娯楽室開放の時間、いつもどおりのメンバーでいつもどおりそれとなくテーブルを囲む。いつもと少し違うのは、テーブルの上に人数分のティーカップと焼き菓子があること。
杏柚が気を利かせてくれたのか、他の収容者の分も足りないことがないようにカップとお茶が用意されていた。ただし杏柚はやはりこの場には来ていなかった。

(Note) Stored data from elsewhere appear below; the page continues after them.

(* ===== verification/WireCodec.v ===== *)
(** The frames as JSON documents: the codecs serde derives for the types of
    [lc-wallet-core/src/wire.rs] - externally tagged enums, members under
    their Rust names, [DurationMs] a bare integer, [InstallId] hex - and the
    two functions of [SerdeWire] they give over the text of documents. *)

From S2P Require Import Prelude Crates Json Wire.

Definition duration_c : codec DurationMs := iso_c u64_c as_millis Build_DurationMs.

Definition session_c : codec Session :=
  struct (field "session_id" string_c ⊗ field "domain" string_c ⊗ field "is_local" bool_c)
    (λ s, (ses_session_id s, ses_domain s, ses_is_local s))
    (λ '(i, d, l), Build_Session i d l).
Definition login_request_c : codec LoginRequest :=
  struct (field "request_id" string_c ⊗ field "domain" string_c ⊗ field "ttl" duration_c
          ⊗ skip_field "service_challenge" string_c)
    (λ r, (lr_request_id r, lr_domain r, lr_ttl r, lr_service_challenge r))
    (λ '(i, d, t, c), Build_LoginRequest i d t c).
Definition sign_request_c : codec SignRequest :=
  struct (field "request_id" string_c ⊗ field "domain" string_c ⊗ field "pset" string_c ⊗ field "ttl" duration_c)
    (λ r, (sr_request_id r, sr_domain r, sr_pset r, sr_ttl r))
    (λ '(i, d, p, t), Build_SignRequest i d p t).
Definition sign_message_request_c : codec SignMessageRequest :=
  struct (field "request_id" string_c ⊗ field "domain" string_c ⊗ field "digest" string_c
          ⊗ opt_field "description" string_c ⊗ field "ttl" duration_c)
    (λ r, (smr_request_id r, smr_domain r, smr_digest r, smr_description r, smr_ttl r))
    (λ '(i, d, g, n, t), Build_SignMessageRequest i d g n t).
Definition receive_address_request_c : codec ReceiveAddressRequest :=
  struct (field "request_id" string_c ⊗ field "domain" string_c ⊗ opt_field "description" string_c
          ⊗ field "ttl" duration_c)
    (λ r, (rar_request_id r, rar_domain r, rar_description r, rar_ttl r))
    (λ '(i, d, n, t), Build_ReceiveAddressRequest i d n t).
Definition asset_balance_request_c : codec AssetBalanceRequest :=
  struct (field "request_id" string_c ⊗ field "domain" string_c ⊗ opt_field "description" string_c
          ⊗ field "asset_id" string_c ⊗ field "ttl" duration_c)
    (λ r, (abr_request_id r, abr_domain r, abr_description r, abr_asset_id r, abr_ttl r))
    (λ '(i, d, n, a, t), Build_AssetBalanceRequest i d n a t).
Definition holding_c : codec Holding :=
  struct (field "label" string_c ⊗ field "kind" string_c ⊗ opt_field "asset_id" string_c
          ⊗ field "unit" string_c ⊗ field "amount" i64_c ⊗ field "precision" u8_c)
    (λ h, (hold_label h, hold_kind h, hold_asset_id h, hold_unit h, hold_amount h, hold_precision h))
    (λ '(l, k, a, u, m, p), Build_Holding l k a u m p).
Definition holdings_report_c : codec HoldingsReport :=
  struct (field "domain" string_c ⊗ field "holdings" (list_c holding_c) ⊗ field "as_of" i64_c)
    (λ r, (hr_domain r, hr_holdings r, hr_as_of r))
    (λ '(d, h, a), Build_HoldingsReport d h a).
Definition pay_request_c : codec PayRequest :=
  struct (field "request_id" string_c ⊗ field "domain" string_c ⊗ field "recipient" string_c
          ⊗ field "asset_id" string_c ⊗ field "amount" u64_c ⊗ opt_field "memo" string_c ⊗ field "ttl" duration_c)
    (λ r, (pr_request_id r, pr_domain r, pr_recipient r, pr_asset_id r, pr_amount r, pr_memo r, pr_ttl r))
    (λ '(i, d, r, a, m, n, t), Build_PayRequest i d r a m n t).
Definition fund_request_c : codec FundRequest :=
  struct (field "request_id" string_c ⊗ field "domain" string_c ⊗ field "template" string_c
          ⊗ field "asset_id" string_c ⊗ field "amount" u64_c ⊗ opt_field "memo" string_c ⊗ field "ttl" duration_c)
    (λ r, (fr_request_id r, fr_domain r, fr_template r, fr_asset_id r, fr_amount r, fr_memo r, fr_ttl r))
    (λ '(i, d, r, a, m, n, t), Build_FundRequest i d r a m n t).

(** One-member structs, and the empty ones. *)
Definition member_c {A} (name : string) (c : codec A) : codec A := struct (field name c) id id.
Definition empty_c : codec unit := struct no_fields id id.
Abbreviation id_c := (member_c "request_id" string_c).
Definition id_and_c {A} (name : string) (c : codec A) : codec (string * A) :=
  struct (field "request_id" string_c ⊗ field name c) id id.

Definition accept_login_c : codec (string * string * option string * option string) :=
  struct (field "request_id" string_c ⊗ field "descriptor" string_c ⊗ skip_field "service_key" string_c
          ⊗ skip_field "service_signature" string_c) id id.
Definition action_json (a : user_action) : string * option json :=
  match a with
  | UserAction.LinkLoginRequest i => ("LinkLoginRequest", Some (enc id_c i))
  | UserAction.AcceptLoginRequest i d k s => ("AcceptLoginRequest", Some (enc accept_login_c (i, d, k, s)))
  | UserAction.CancelLoginRequest i => ("CancelLoginRequest", Some (enc id_c i))
  | UserAction.AcceptSignRequest i p => ("AcceptSignRequest", Some (enc (id_and_c "pset" string_c) (i, p)))
  | UserAction.CancelSignRequest i => ("CancelSignRequest", Some (enc id_c i))
  | UserAction.AcceptSignMessageRequest i s =>
      ("AcceptSignMessageRequest", Some (enc (id_and_c "signature" string_c) (i, s)))
  | UserAction.AcceptReceiveAddressRequest i a =>
      ("AcceptReceiveAddressRequest", Some (enc (id_and_c "address" string_c) (i, a)))
  | UserAction.CancelReceiveAddressRequest i => ("CancelReceiveAddressRequest", Some (enc id_c i))
  | UserAction.AcceptAssetBalanceRequest i m =>
      ("AcceptAssetBalanceRequest", Some (enc (id_and_c "amount" u64_c) (i, m)))
  | UserAction.CancelAssetBalanceRequest i => ("CancelAssetBalanceRequest", Some (enc id_c i))
  | UserAction.CancelSignMessageRequest i => ("CancelSignMessageRequest", Some (enc id_c i))
  | UserAction.AcceptPayRequest i t => ("AcceptPayRequest", Some (enc (id_and_c "txid" string_c) (i, t)))
  | UserAction.CancelPayRequest i => ("CancelPayRequest", Some (enc id_c i))
  | UserAction.AcceptFundRequest i p => ("AcceptFundRequest", Some (enc (id_and_c "pset" string_c) (i, p)))
  | UserAction.CancelFundRequest i => ("CancelFundRequest", Some (enc id_c i))
  | UserAction.StopSession i => ("StopSession", Some (enc (member_c "session_id" string_c) i))
  end.
Definition user_action_c : codec user_action :=
  enum action_json
    [("LinkLoginRequest", content id_c UserAction.LinkLoginRequest);
     ("AcceptLoginRequest", content accept_login_c (λ '(i, d, k, s), UserAction.AcceptLoginRequest i d k s));
     ("CancelLoginRequest", content id_c UserAction.CancelLoginRequest);
     ("AcceptSignRequest", content (id_and_c "pset" string_c) (uncurry UserAction.AcceptSignRequest));
     ("CancelSignRequest", content id_c UserAction.CancelSignRequest);
     ("AcceptSignMessageRequest",
       content (id_and_c "signature" string_c) (uncurry UserAction.AcceptSignMessageRequest));
     ("AcceptReceiveAddressRequest",
       content (id_and_c "address" string_c) (uncurry UserAction.AcceptReceiveAddressRequest));
     ("CancelReceiveAddressRequest", content id_c UserAction.CancelReceiveAddressRequest);
     ("AcceptAssetBalanceRequest",
       content (id_and_c "amount" u64_c) (uncurry UserAction.AcceptAssetBalanceRequest));
     ("CancelAssetBalanceRequest", content id_c UserAction.CancelAssetBalanceRequest);
     ("CancelSignMessageRequest", content id_c UserAction.CancelSignMessageRequest);
     ("AcceptPayRequest", content (id_and_c "txid" string_c) (uncurry UserAction.AcceptPayRequest));
     ("CancelPayRequest", content id_c UserAction.CancelPayRequest);
     ("AcceptFundRequest", content (id_and_c "pset" string_c) (uncurry UserAction.AcceptFundRequest));
     ("CancelFundRequest", content id_c UserAction.CancelFundRequest);
     ("StopSession", content (member_c "session_id" string_c) UserAction.StopSession)] None.

Definition login_resp_c : codec LoginResp :=
  struct (field "sessions" (list_c session_c) ⊗ field "sign_requests" (list_c sign_request_c)
          ⊗ default_field "sign_message_requests" (list_c sign_message_request_c) []
          ⊗ default_field "pay_requests" (list_c pay_request_c) []
          ⊗ default_field "receive_address_requests" (list_c receive_address_request_c) []
          ⊗ default_field "asset_balance_requests" (list_c asset_balance_request_c) []
          ⊗ default_field "fund_requests" (list_c fund_request_c) []
          ⊗ default_field "holdings" (list_c holdings_report_c) [])
    (λ r, (lresp_sessions r, lresp_sign_requests r, lresp_sign_message_requests r, lresp_pay_requests r,
           lresp_receive_address_requests r, lresp_asset_balance_requests r, lresp_fund_requests r,
           lresp_holdings r))
    (λ '(s, q, m, p, a, b, f, h), Build_LoginResp s q m p a b f h).

Definition error_code_c : codec ErrorCode :=
  enum (λ c, (match c with InvalidRequest => "InvalidRequest" | Server => "Server" | Unknown => "Unknown" end, None))
    [("InvalidRequest", unit_content InvalidRequest); ("Server", unit_content Server)] (Some Unknown).
Definition error_c : codec WireError :=
  struct (field "code" error_code_c ⊗ field "message" string_c)
    (λ e, (err_code e, err_message e)) (λ '(c, m), Build_WireError c m).

Definition resp_c : codec resp :=
  enum (λ r, match r with
    | Resp.Challenge c => ("Challenge", Some (enc (member_c "challenge" string_c) c))
    | Resp.Login r => ("Login", Some (enc login_resp_c r))
    | Resp.UserAction => ("UserAction", Some (enc empty_c ()))
    | Resp.RegisterFcm => ("RegisterFcm", Some (enc empty_c ()))
    end)
    [("Challenge", content (member_c "challenge" string_c) Resp.Challenge);
     ("Login", content login_resp_c Resp.Login);
     ("UserAction", content empty_c (λ _, Resp.UserAction));
     ("RegisterFcm", content empty_c (λ _, Resp.RegisterFcm))] None.

Abbreviation request_c := (member_c "request").
Definition notif_c : codec notif :=
  enum (λ n, match n with
    | Notif.SessionCreated s => ("SessionCreated", Some (enc (member_c "session" session_c) s))
    | Notif.SessionRemoved i => ("SessionRemoved", Some (enc (member_c "session_id" string_c) i))
    | Notif.LoginRequestCreated r => ("LoginRequestCreated", Some (enc (request_c login_request_c) r))
    | Notif.LoginRequestRemoved i => ("LoginRequestRemoved", Some (enc id_c i))
    | Notif.SignRequestCreated r => ("SignRequestCreated", Some (enc (request_c sign_request_c) r))
    | Notif.SignRequestRemoved i => ("SignRequestRemoved", Some (enc id_c i))
    | Notif.SignMessageRequestCreated r =>
        ("SignMessageRequestCreated", Some (enc (request_c sign_message_request_c) r))
    | Notif.SignMessageRequestRemoved i => ("SignMessageRequestRemoved", Some (enc id_c i))
    | Notif.ReceiveAddressRequestCreated r =>
        ("ReceiveAddressRequestCreated", Some (enc (request_c receive_address_request_c) r))
    | Notif.ReceiveAddressRequestRemoved i => ("ReceiveAddressRequestRemoved", Some (enc id_c i))
    | Notif.AssetBalanceRequestCreated r =>
        ("AssetBalanceRequestCreated", Some (enc (request_c asset_balance_request_c) r))
    | Notif.AssetBalanceRequestRemoved i => ("AssetBalanceRequestRemoved", Some (enc id_c i))
    | Notif.PayRequestCreated r => ("PayRequestCreated", Some (enc (request_c pay_request_c) r))
    | Notif.PayRequestRemoved i => ("PayRequestRemoved", Some (enc id_c i))
    | Notif.FundRequestCreated r => ("FundRequestCreated", Some (enc (request_c fund_request_c) r))
    | Notif.FundRequestRemoved i => ("FundRequestRemoved", Some (enc id_c i))
    | Notif.HoldingsUpdated r => ("HoldingsUpdated", Some (enc (member_c "report" holdings_report_c) r))
    | Notif.HoldingsRemoved d => ("HoldingsRemoved", Some (enc (member_c "domain" string_c) d))
    end)
    [("SessionCreated", content (member_c "session" session_c) Notif.SessionCreated);
     ("SessionRemoved", content (member_c "session_id" string_c) Notif.SessionRemoved);
     ("LoginRequestCreated", content (request_c login_request_c) Notif.LoginRequestCreated);
     ("LoginRequestRemoved", content id_c Notif.LoginRequestRemoved);
     ("SignRequestCreated", content (request_c sign_request_c) Notif.SignRequestCreated);
     ("SignRequestRemoved", content id_c Notif.SignRequestRemoved);
     ("SignMessageRequestCreated", content (request_c sign_message_request_c) Notif.SignMessageRequestCreated);
     ("SignMessageRequestRemoved", content id_c Notif.SignMessageRequestRemoved);
     ("ReceiveAddressRequestCreated",
       content (request_c receive_address_request_c) Notif.ReceiveAddressRequestCreated);
     ("ReceiveAddressRequestRemoved", content id_c Notif.ReceiveAddressRequestRemoved);
     ("AssetBalanceRequestCreated", content (request_c asset_balance_request_c) Notif.AssetBalanceRequestCreated);
     ("AssetBalanceRequestRemoved", content id_c Notif.AssetBalanceRequestRemoved);
     ("PayRequestCreated", content (request_c pay_request_c) Notif.PayRequestCreated);
     ("PayRequestRemoved", content id_c Notif.PayRequestRemoved);
     ("FundRequestCreated", content (request_c fund_request_c) Notif.FundRequestCreated);
     ("FundRequestRemoved", content id_c Notif.FundRequestRemoved);
     ("HoldingsUpdated", content (member_c "report" holdings_report_c) Notif.HoldingsUpdated);
     ("HoldingsRemoved", content (member_c "domain" string_c) Notif.HoldingsRemoved)] None.

(** The envelopes. A struct variant has the members of a struct. *)
Definition id_member {A} (name : string) (c : codec A) : codec (Z * A) :=
  struct (field "id" i32_c ⊗ field name c) id id.
Definition wire_from_c : codec wire_from :=
  enum (λ m, match m with
    | From.Resp i r => ("Resp", Some (enc (id_member "resp" resp_c) (i, r)))
    | From.Error i e => ("Error", Some (enc (id_member "err" error_c) (i, e)))
    | From.Notif n => ("Notif", Some (enc (member_c "notif" notif_c) n))
    end)
    [("Resp", content (id_member "resp" resp_c) (uncurry From.Resp));
     ("Error", content (id_member "err" error_c) (uncurry From.Error));
     ("Notif", content (member_c "notif" notif_c) From.Notif)] None.

Section to.
Context `{!SchnorrApi, !HexApi, !XonlyText}.

Definition install_id_c : codec InstallId := text_c install_id_to_string install_id_deserialize.
Definition login_req_c : codec LoginReq :=
  struct (field "public_key" (text_c xonly_to_string xonly_from_str)
          ⊗ field "signature" (text_c signature_to_string signature_parse)
          ⊗ opt_field "install_id" install_id_c)
    (λ r, (lreq_public_key r, lreq_signature r, lreq_install_id r))
    (λ '(k, s, i), {| lreq_public_key := k; lreq_signature := s; lreq_install_id := i |}).
Definition req_c : codec req :=
  enum (λ r, match r with
    | Req.Challenge => ("Challenge", Some (enc empty_c ()))
    | Req.Login r => ("Login", Some (enc login_req_c r))
    | Req.UserAction a => ("UserAction", Some (enc (member_c "action" user_action_c) a))
    | Req.RegisterFcm t => ("RegisterFcm", Some (enc (member_c "token" string_c) t))
    end)
    [("Challenge", content empty_c (λ _, Req.Challenge));
     ("Login", content login_req_c Req.Login);
     ("UserAction", content (member_c "action" user_action_c) Req.UserAction);
     ("RegisterFcm", content (member_c "token" string_c) Req.RegisterFcm)] None.
Definition wire_to_c : codec wire_to :=
  enum (λ m, ("Req", Some (enc (id_member "req" req_c) (to_id m, to_req m))))
    [("Req", content (id_member "req" req_c) (λ p, {| to_id := p.1; to_req := p.2 |}))] None.

(** [serde_json::to_string] and [from_str]: the text of a document. *)
Class JsonText := {
  json_to_text : json → string;
  json_of_text : string → option json;
}.
Definition serde_json_wire `{!JsonText} : SerdeWire :=
  {| wire_to_string := λ m, json_to_text (enc wire_to_c m);
     wire_from_str := λ text, j ← json_of_text text; dec wire_from_c j |}.
End to.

「杏柚を呼んだんですけど、来なかったですの。もし来てくれれば他の職員の目をごまかせますし、うまくいけば協力してもらえるかと思ったんですの」
「えっ、協力? だってあの人はここの職員でしょ?」
テローネの言葉にレナが驚いて、カップを取り落としそうになった。
「でもあの方、気付いているのに何も言いませんの。私の猫も、レナにあげたネズミも」
だから、自分たちに対して好戦的ではないとテローネは考えていた。
「そういえば、そうだよね‥‥あの人も能力者だし」
レナがみんなのカップに紅茶を注ぎながら言った。そんなレナを見ながら、テローネが微笑む。
「レナって、お姉さんって感じがして素敵ですの」
「えぇ?」
今度はポットを落としそうになるレナ。
「レナは、世話焼きなだけだよー。案外ドジだし、頭もあんまり‥‥」
すかさずアリシアが残念な顔をしながら横槍を入れる。
「レナとアリシアは本当に仲良しですの。私も仲良くなりたいですの。アリシアはどうやってレナと仲良くなったんですの?」
テローネが興味ありげにアリシアを見る。
「えーと、床に排気口か排水口みたいなのがあるでしょ? そこからレナの声が聞こえてきたの。正確には愚痴が」
アリシアが答えると、レナが照れくさそうに頭をかいた。
「大様の耳はロバの耳ー! みたいな感じで、排水口に向かって文句言ってみたのよ。そしたらそこが偶然アリシアの部屋とつながってて、よーく耳を澄ますとそこから会話できるようになったの。刑務所から脱走するドラマでも似たようなシーンがあったんだけど、本当に話ができるなんて思ってなかったからびっくりよ」
身振り手振りを交えてレナがまくし立てた。
二人の部屋が排水口伝いにつながっていて、話が出来たというのは本当に『偶然』だろうか。テローネはそこを疑っていた。が、レナの話に相槌を打つアリシアからは真意が測れなかった。